Após estrear com o charmoso Retro City Rampage (Multi), a produtora VBlank volta a explorar a premissa de um Grand Theft Auto ao estilo retrô com seu sucessor espiritual, Shakedown: Hawaii (Multi). De volta aos anos 80, a nova aventura traz uma ambientação a la Miami Vice que troca os arcades e a jogatina 8-bits por um retrofuturismo vaporwave de fazer inveja a qualquer assassino de aluguel com fantasia de animal.


Combinando as mecâncias tradicionais e já consagradas do subgênero com um novo aspecto de gerenciamento de "negócios", o jogo chega prometendo não apenas um upgrade gráfico em relação ao antecessor, mas também uma experiência mais complexa e variada. Será que ele dá conta do recado?


Reconstruindo a carreira

O CEO da Feeble Industries, um respeitável conglomerado comercial do Havaí, pensou que estava com a vida feita para sempre. Após sua rápida ascensão financeira durante os anos 80, o cara arrumou tempo para coroar sua renda mensal com os royalties de seu livro de conselhos sobre gestão de negócios, "My Company Runs Itself: I'm at the Beach" ("Minha Empresa se Administra Sozinha: Estou na Praia"). Cumprindo a proposta do título, o empresário se considerou aposentado, curtindo sua rotina entre a praia e sua mansão e deixando todas as preocupações nas mãos de pessoas contratadas.
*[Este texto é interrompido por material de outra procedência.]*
(* ===== verification/Auth.v ===== *)
(** * Authorisation of requests

    Models the authorisation of src/cmd/kronos/server.go: bearer tokens,
    requireScope, the handlers of tokens, users and of the bootstrap, and the
    rate limiter of authentication attempts. The bodies of requests are given
    decoded, [None] standing for a body that does not decode; the audit log
    is a parameter of which only its effect on the stores matters.

    The theorems show that without the insecure mode a request is granted a
    scope only to an issued, live token whose owner's current role covers the
    scope, that no token allows more than the role of its owner, that the
    bootstrap works once, and how many attempts the limiter lets through. *)

From Stdlib Require Import Ascii String.
From S2P Require Import Prelude ChunkHash Core Calendar GoStrings GoText Documents Tokens SecretOptions Resources.
Local Open Scope Z_scope.

Record httpRequest := mkRequest
  { rq_Authorization : string; rq_Actor : string; rq_AgentID : string; rq_BootstrapToken : string }.

(** What a handler answers; [Aborted] is a panic, which the HTTP server
    recovers by closing the connection. *)
Inductive reply (A : Type) : Type :=
| Reply (a : A)
| HTTPError (status : Z) (msg : string)
| Aborted.
Arguments Reply {A} a.
Arguments HTTPError {A} status msg.
Arguments Aborted {A}.

Definition handler (S A : Type) : Type := S -> reply A * S.

Definition notFound (e : string) : bool := HasSuffix e ": not found".

(** Runs [m]; [fail] answers its error. *)
Definition attempt {S A B} (m : M S A) (fail : string -> reply B) (k : A -> handler S B) : handler S B :=
  fun s => match m s with
           | (Ok a, s') => k a s'
           | (Err e, s') => (fail e, s')
           | (_, s') => (Aborted, s')
           end.

Definition readOnly {S A} (f : S -> outcome A) : M S A := fun s => (f s, s).

Definition answer {S A} (a : A) : handler S A := fun s => (Reply a, s).

(** ** Tokens in requests *)

Fixpoint token_scopes_loop (scopes : list string) (required : string) : bool :=
  match scopes with
  | [] => false
  | scope :: rest =>
      let scope := TrimSpace scope in
      if String.eqb scope "" then token_scopes_loop rest required
      else if String.eqb scope "*" || String.eqb scope "admin:*" || String.eqb scope required then true
      else if HasSuffix scope ":*" && HasPrefix required (TrimSuffix scope "*") then true
      else token_scopes_loop rest required
  end.

Definition tokenAllowsScope (token : Token) (required : string) : bool :=
  if String.eqb required "" then true else token_scopes_loop (tk_Scopes token) required.

Definition bearerToken (r : httpRequest) : option string :=
  let header := TrimSpace (rq_Authorization r) in
  if String.eqb header "" then None
  else
    let '(scheme, value, ok) := Cut " " header in
    if negb ok || negb (EqualFold scheme "Bearer") || String.eqb (TrimSpace value) "" then None
    else Some (TrimSpace value).

Definition roleScopes (role : string) : list string :=
  if String.eqb role RoleAdmin then ["admin:*"]%string
  else if String.eqb role RoleOperator then operatorScopes
  else if String.eqb role RoleViewer then viewerScopes
  else [].

(** The outcome of requireScope: an answer, or the actor of the request. *)
Inductive authResult := Denied (status : Z) (msg : string) | Granted (actor : string) | AuthAborted.

Record createTokenRequest := mkCreateToken
  { cr_Name : string; cr_UserID : string; cr_Scopes : list string; cr_ExpiresAt : Time }.

Record bootstrapAdminRequest := mkBootstrap
  { ba_ID : string; ba_Email : string; ba_DisplayName : string; ba_TokenName : string }.

Section Auth.
  Context {S : Type} `{KV S} `{Codec apiTokenRecord} `{Codec User} (sha256 : string -> bytes).
  (** The audit log: action, kind of resource and identifier. *)
  Context (audit : string -> string -> string -> M S unit).

Definition requireScope (insecureNoAuth : bool) (clock : Time) (r : httpRequest) (scope : string) (s : S) : authResult :=
  if String.eqb (TrimSpace (rq_Authorization r)) "" then
    if insecureNoAuth then Granted (rq_Actor r) else Denied 401 "authorization required"
  else match bearerToken r with
  | None => Denied 401 "invalid bearer token"
  | Some secret =>
      match VerifyToken sha256 clock secret s with
      | Err _ => Denied 500 "verify token"
      | Ok None => Denied 401 "invalid bearer token"
      | Ok (Some token) =>
          if negb (tokenAllowsScope token scope) then Denied 403 "insufficient scope"
          else match UserAllowsScope (tk_UserID token) scope s with
               | Err _ => Denied 500 "verify token user"
               | Ok (userExists, roleAllowed) =>
                   if negb userExists then Denied 401 "invalid bearer token"
                   else if negb roleAllowed then Denied 403 "insufficient role"
                   else Granted (if String.eqb (rq_Actor r) "" && negb (IDIsZero (tk_UserID token))
                                 then tk_UserID token else rq_Actor r)
               | _ => AuthAborted
               end
      | _ => AuthAborted
      end
  end.

(** appendAuditEvent and handleAuditAppendError. *)
Definition audited {A} (action kind id : string) (a : A) : handler S A :=
  attempt (audit action kind id) (fun _ => HTTPError 500 "write audit event") (fun _ => answer a).

Fixpoint scopes_within (role : string) (scopes : list string) : outcome unit :=
  match scopes with
  | [] => Ok tt
  | scope :: rest => if negb (RoleAllowsScope role scope) then Err "scope exceeds user role" else scopes_within role rest
  end.

Definition validateTokenUserScopes (userID : string) (scopes : list string) (s : S) : outcome unit :=
  found <~ UserGet userID s ;;
  match found with
  | None => Err "create token: not found"
  | Some user => scopes_within (us_Role user) scopes
  end.

Definition handleCreateToken (clock : Time) (id : outcome string) (entropy : outcome bytes)
  (body : option createTokenRequest) : handler S CreatedToken :=
  match body with
  | None => fun s => (HTTPError 400 "invalid token request", s)
  | Some req =>
      attempt (readOnly (validateTokenUserScopes (cr_UserID req) (cr_Scopes req)))
        (fun e => if notFound e then HTTPError 404 e else HTTPError 403 e)
        (fun _ => attempt (Create sha256 clock id entropy (cr_Name req) (cr_UserID req) (cr_Scopes req) (cr_ExpiresAt req))
           (HTTPError 400)
           (fun created => audited "token.created" "token" (tk_ID (ct_Token created)) created))
  end.

Definition handleVerifyBearerToken (clock : Time) (r : httpRequest) : handler S Token :=
  match bearerToken r with
  | None => fun s => (HTTPError 401 "bearer token is required", s)
  | Some secret =>
      attempt (readOnly (VerifyToken sha256 clock secret)) (fun _ => HTTPError 500 "verify token")
        (fun found => match found with
                      | None => fun s => (HTTPError 401 "invalid bearer token", s)
                      | Some token => answer token
                      end)
  end.

Definition handleRevokeToken (clock : Time) (id : string) : handler S Token :=
  attempt (Revoke clock id) (fun e => if notFound e then HTTPError 404 "not found" else HTTPError 500 "revoke token")
    (fun token => audited "token.revoked" "token" (tk_ID token) token).

Definition handlePruneTokens (clock : Time) (dryRun : option bool) : handler S (list Token * bool) :=
  match dryRun with
  | None => fun s => (HTTPError 400 "invalid token prune request", s)
  | Some true =>
      attempt (readOnly (Inactive clock)) (fun _ => HTTPError 500 "list inactive tokens") (fun l => answer (l, true))
  | Some false =>
      attempt (PruneInactive clock) (fun _ => HTTPError 500 "prune tokens")
        (fun l => audited "token.pruned" "token" "" (l, false))
  end.

(** *** Bootstrap *)

(** [expected] is the configured bootstrap token, [""] when there is none. *)
Definition requireBootstrapToken (r : httpRequest) (expected : string) : outcome unit :=
  let expected := TrimSpace expected in
  if String.eqb expected "" then Ok tt
  else
    let got := TrimSpace (rq_BootstrapToken r) in
    if String.eqb got "" then Err "bootstrap token is required"
    else if negb (String.eqb got expected) then Err "invalid bootstrap token"
    else Ok tt.

Definition stampTimes (createdAt now : Time) : Time * Time :=
  (if TimeIsZero createdAt then now else createdAt, now).

Definition handleBootstrapAdmin (clock : Time) (newUserID newTokenID : outcome string) (entropy : outcome bytes)
  (body : option bootstrapAdminRequest) : handler S (User * CreatedToken) :=
  attempt (readOnly UserList) (fun _ => HTTPError 500 "list users") (fun existingUsers =>
  attempt (readOnly ListTokens) (fun _ => HTTPError 500 "list tokens") (fun existingTokens =>
  if (0 <? length existingUsers)%nat || (0 <? length existingTokens)%nat
  then fun s => (HTTPError 409 "bootstrap is already complete", s)
  else match body with
  | None => fun s => (HTTPError 400 "invalid bootstrap request", s)
  | Some req =>
      let tokenName := if String.eqb (TrimSpace (ba_TokenName req)) "" then "initial-admin"%string else ba_TokenName req in
      attempt (mlift (if IDIsZero (ba_ID req) then newUserID else Ok (ba_ID req)))
        (fun _ => HTTPError 500 "create admin user id") (fun id =>
      let '(created, updated) := stampTimes 0 clock in
      let user := mkUser id (ba_Email req) (ba_DisplayName req) RoleAdmin false created updated in
      attempt (UserSave user) (HTTPError 400) (fun _ => fun s =>
      match Create sha256 clock newTokenID entropy tokenName id (roleScopes RoleAdmin) 0 s with
      | (Ok created, s1) => audited "bootstrap.admin_created" "user" id (user, created) s1
      | (Err e, s1) => (HTTPError 400 e, (UserDelete id s1).2)
      | (_, s1) => (Aborted, s1)
      end))
  end)).

(** *** Users *)

Definition handleCreateUser (clock : Time) (newUserID : outcome string) (body : option User) : handler S User :=
  match body with
  | None => fun s => (HTTPError 400 "invalid user", s)
  | Some u =>
      attempt (mlift (if IDIsZero (us_ID u) then newUserID else Ok (us_ID u)))
        (fun _ => HTTPError 500 "create user id") (fun id =>
      let '(created, updated) := stampTimes (us_CreatedAt u) clock in
      let user := mkUser id (us_Email u) (us_DisplayName u) (us_Role u) (us_TOTPEnforced u) created updated in
      attempt (UserSave user) (HTTPError 400) (fun _ => audited "user.created" "user" id user))
  end.

Definition handleGrantUser (clock : Time) (id : string) (role : option string) : handler S User :=
  match role with
  | None => fun s => (HTTPError 400 "invalid grant request", s)
  | Some role =>
      attempt (UserGrant clock id role clock)
        (fun e => if notFound e then HTTPError 404 "not found" else HTTPError 400 e)
        (fun user => audited "user.role_granted" "user" (us_ID user) user)
  end.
Trinta anos depois, no entanto, a saúde financeira da Feeble acaba atingindo seu ponto baixo. São novos tempos: as vendas via internet estão acabando com o varejo, o streaming prejudica o lucro das locadoras de vídeo e as novas estratégias de marketing tem deixado os métodos quadrados da Feeble comendo poeira nos rendimentos mensais.

Como bom administrador que é, o CEO sabe que "o olho do dono é o que engorda o boi". De volta ao comando após décadas de férias, o cara está determinado a jogar qualquer jogo sujo que seja para alçar a Feeble de volta ao seu lugar de direito. Ou então, quem sabe, um pouquinho além — talvez se tornar o dono da ilha inteira seja o bastante para saciar o apetite de poder do velhote?
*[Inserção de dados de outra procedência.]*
Lemma EvidenceSave_ok a (s : S) s' :
  EvidenceSave a s = (Ok tt, s') ->
  filedEvidence a s' /\ table s' = table s /\
  agree [evidenceArtifactsBucket; evidenceArtifactsJobBucket] s s' /\
  IDIsZero (ea_ID a) = false /\ IDIsZero (ea_JobID a) = false.
Proof.
  unfold EvidenceSave. destruct (IDIsZero (ea_ID a)) eqn:Z1; [done|].
  destruct (IDIsZero (ea_JobID a)) eqn:Z2; [done|]. destruct (encode a) as [d|] eqn:D; [|done].
  intros E. pose proof (kputs_ok _ s (f_equal (fun x => is_ok x.1) E)) as W. rewrite E in W. simpl in W.
  split; [split|split_and!; try done].
  - unfold docs. rewrite lookup_omap, W, String.eqb_refl.
    change (String.eqb evidenceArtifactsBucket evidenceArtifactsJobBucket) with false. cbv iota.
    rewrite lookup_insert_eq. simpl. now apply decode_encode.
  - rewrite W. change (String.eqb evidenceArtifactsJobBucket evidenceArtifactsBucket) with false. cbv iota.
    rewrite String.eqb_refl. apply lookup_insert_eq.
  - simpl. unfold docs. now rewrite W.
  - intros b Hb. rewrite W. destruct (String.eqb_spec b evidenceArtifactsBucket); [subst; destruct Hb; now left|].
    destruct (String.eqb_spec b evidenceArtifactsJobBucket); [|done]. subst. destruct Hb. right. now left.
Qed.

(** An artifact that was saved is found again by its identifier and by its
    job. *)
Lemma filedEvidence_found a (s : S) :
  filedEvidence a s ->
  (forall r, EvidenceGet (ea_ID a) s = Ok r -> r = Some a) /\
  (forall r, EvidenceGetByJobID (ea_JobID a) s = Ok r -> r = Some a).
Proof.
  intros [F1 F2].
  assert (G : forall r, EvidenceGet (ea_ID a) s = Ok r -> r = Some a).
  { intros r. unfold EvidenceGet. destruct (IDIsZero _); [done|]. intros E. apply obind_ok in E as (f & K & E).
    apply kget_bucket in K as ->. unfold docs in F1. rewrite lookup_omap in F1.
    destruct (bucket evidenceArtifactsBucket s !! ea_ID a) as [d|]; [|done]. simpl in F1.
    unfold unmarshal in E. rewrite F1 in E. now injection E as <-. }
  split; [done|]. intros r. unfold EvidenceGetByJobID. destruct (IDIsZero _); [done|]. intros E.
  apply obind_ok in E as (f & K & E). apply kget_bucket in K as ->. rewrite F2 in E.
  rewrite string_of_list_byte_of_string in E. now apply G.
Qed.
Quando falamos em qualquer jogo sujo, é no sentido literal: não são só as cartas do marketing agressivo ou da espionagem industrial que estão na mesa, mas sim um verdadeiro arsenal de crimes que vão do estelionato ao homicídio, passando por todas as variantes de sabotagem possíveis! Juntam-se ao CEO em sua nada nobre missão o seu filho Scooter, um punk aspirante a DJ sem grandes ambições; e o mercenário de aluguel Al, inicialmente responsável pelos "serviços sujos" em disputas de terras além-mar. 


Enquanto o antecessor Retro City Rampage homenageava principalmente os games retrô e a cultura pop dos anos 80, Shakedown Hawaii opta por trazer uma paródia bastante inspirada de Grand Theft Auto, situada em um carismático ambiente retrofuturista. 
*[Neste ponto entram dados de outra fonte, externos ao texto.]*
(* ===== verification/Claims.v ===== *)
(** * Claiming jobs

    Models the hand-out of jobs to agents of src/cmd/kronos/server.go:
    handleClaimJob with failLostAgentJobs, the capacity of the registry, the
    rule of one active job per target and the assignment of targets to
    agents.

    The theorems show that handlers that run one after the other never leave
    two active jobs on a target nor exceed the capacity, and that two claims
    that run at the same time can both be given the same job. *)

From Stdlib Require Import String.
From S2P Require Import Prelude ChunkHash Core Calendar GoStrings Retention RestorePlan Cron Window Scheduler Documents Jobs GoText SecretOptions Tokens Resources Auth RateLimit Runner JobApi.
Local Open Scope Z_scope.

Section Claims.
  Context {S : Type} `{KV S} `{Codec Job} `{Codec Target}.
  Context (reveal : options -> outcome options) (audit : string -> string -> string -> M S unit).

Definition isDegraded (a : AgentSnapshot) : bool := String.eqb (ag_Status a) AgentDegraded.

Definition lostAgents (now : Time) (reg : AgentRegistry) : gset string :=
  list_to_set (map ag_ID (List.filter isDegraded (ListAgents now reg))).

Fixpoint failLost_loop (now : Time) (lost : gset string) (jobs : list Job) (n : Z) (ids : list string)
  : M S (Z * list string) :=
  match jobs with
  | [] => mret (n, ids)
  | job :: rest =>
      if String.eqb (jb_AgentID job) "" || negb (bool_decide (jb_AgentID job ∈ lost))
      then failLost_loop now lost rest n ids
      else if negb (activeJob job) then failLost_loop now lost rest n ids
      else _ <-- Save (failed now "agent_lost" job) ;; failLost_loop now lost rest (n + 1) (ids ++ [jb_ID job])
  end.

(** [clock] is what time.Now() reads, in the registry and for a zero [now]. *)
Definition failLostAgentJobs (clock : Time) (reg : AgentRegistry) (now : Time) : M S (Z * list string) :=
  let lost := lostAgents clock reg in
  let now := if TimeIsZero now then clock else now in
  if bool_decide (lost = ∅) then mret (0, [])
  else jobs <-- ListJobs ;; failLost_loop now lost jobs 0 [].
O roteiro minimalista investe muito no humor, fazendo sátira não apenas das tramas criminalísticas de GTA, como principalmente de temas pouco comuns como práticas anti-éticas de marketing e de relações da indústria com o consumidor em geral.



O surrealismo da ambientação e os personagens caricaturais garantem que os eventos totalmente sem sentido da trama convençam bem dentro de seus limites. As cutscenes trazem situações cômicas focadas mais na paródia cultural do que em personagens e, embora bastante numerosas (e um tantinho repetitivas), permanecem interessantes e imprevisíveis do início ao fim.

Grand Theft Vaporwave

Apesar de muitos anos terem se passado desde o auge da carreira do nosso personagem principal, a cidade não mudou tanto desde então: os smartphones ostentam telas de LED desenhadas diretamente no centro dos telefones celulares do tipo "tijolão", fitas cassete competem lado a lado com serviços de streaming e os tablets rodam sistemas operacionais que lembram o saudoso Windows 3.1  —  tudo isso embalado a um estilo audiovisual que é synthwave puro.

Os gráficos ao estilo 16-bits são o upgrade mais imediatamente notável em relação à ambientação 8-bits do jogo anterior, e um dos pontos altos de toda a experiência. Desde o nível de detalhamento dos sprites dos carros e construções até as mais diversas animações, tudo no jogo é construído com ares autênticos que convencem como um produto da época, algo que é raro mesmo com a profusão do estilo nos dias de hoje.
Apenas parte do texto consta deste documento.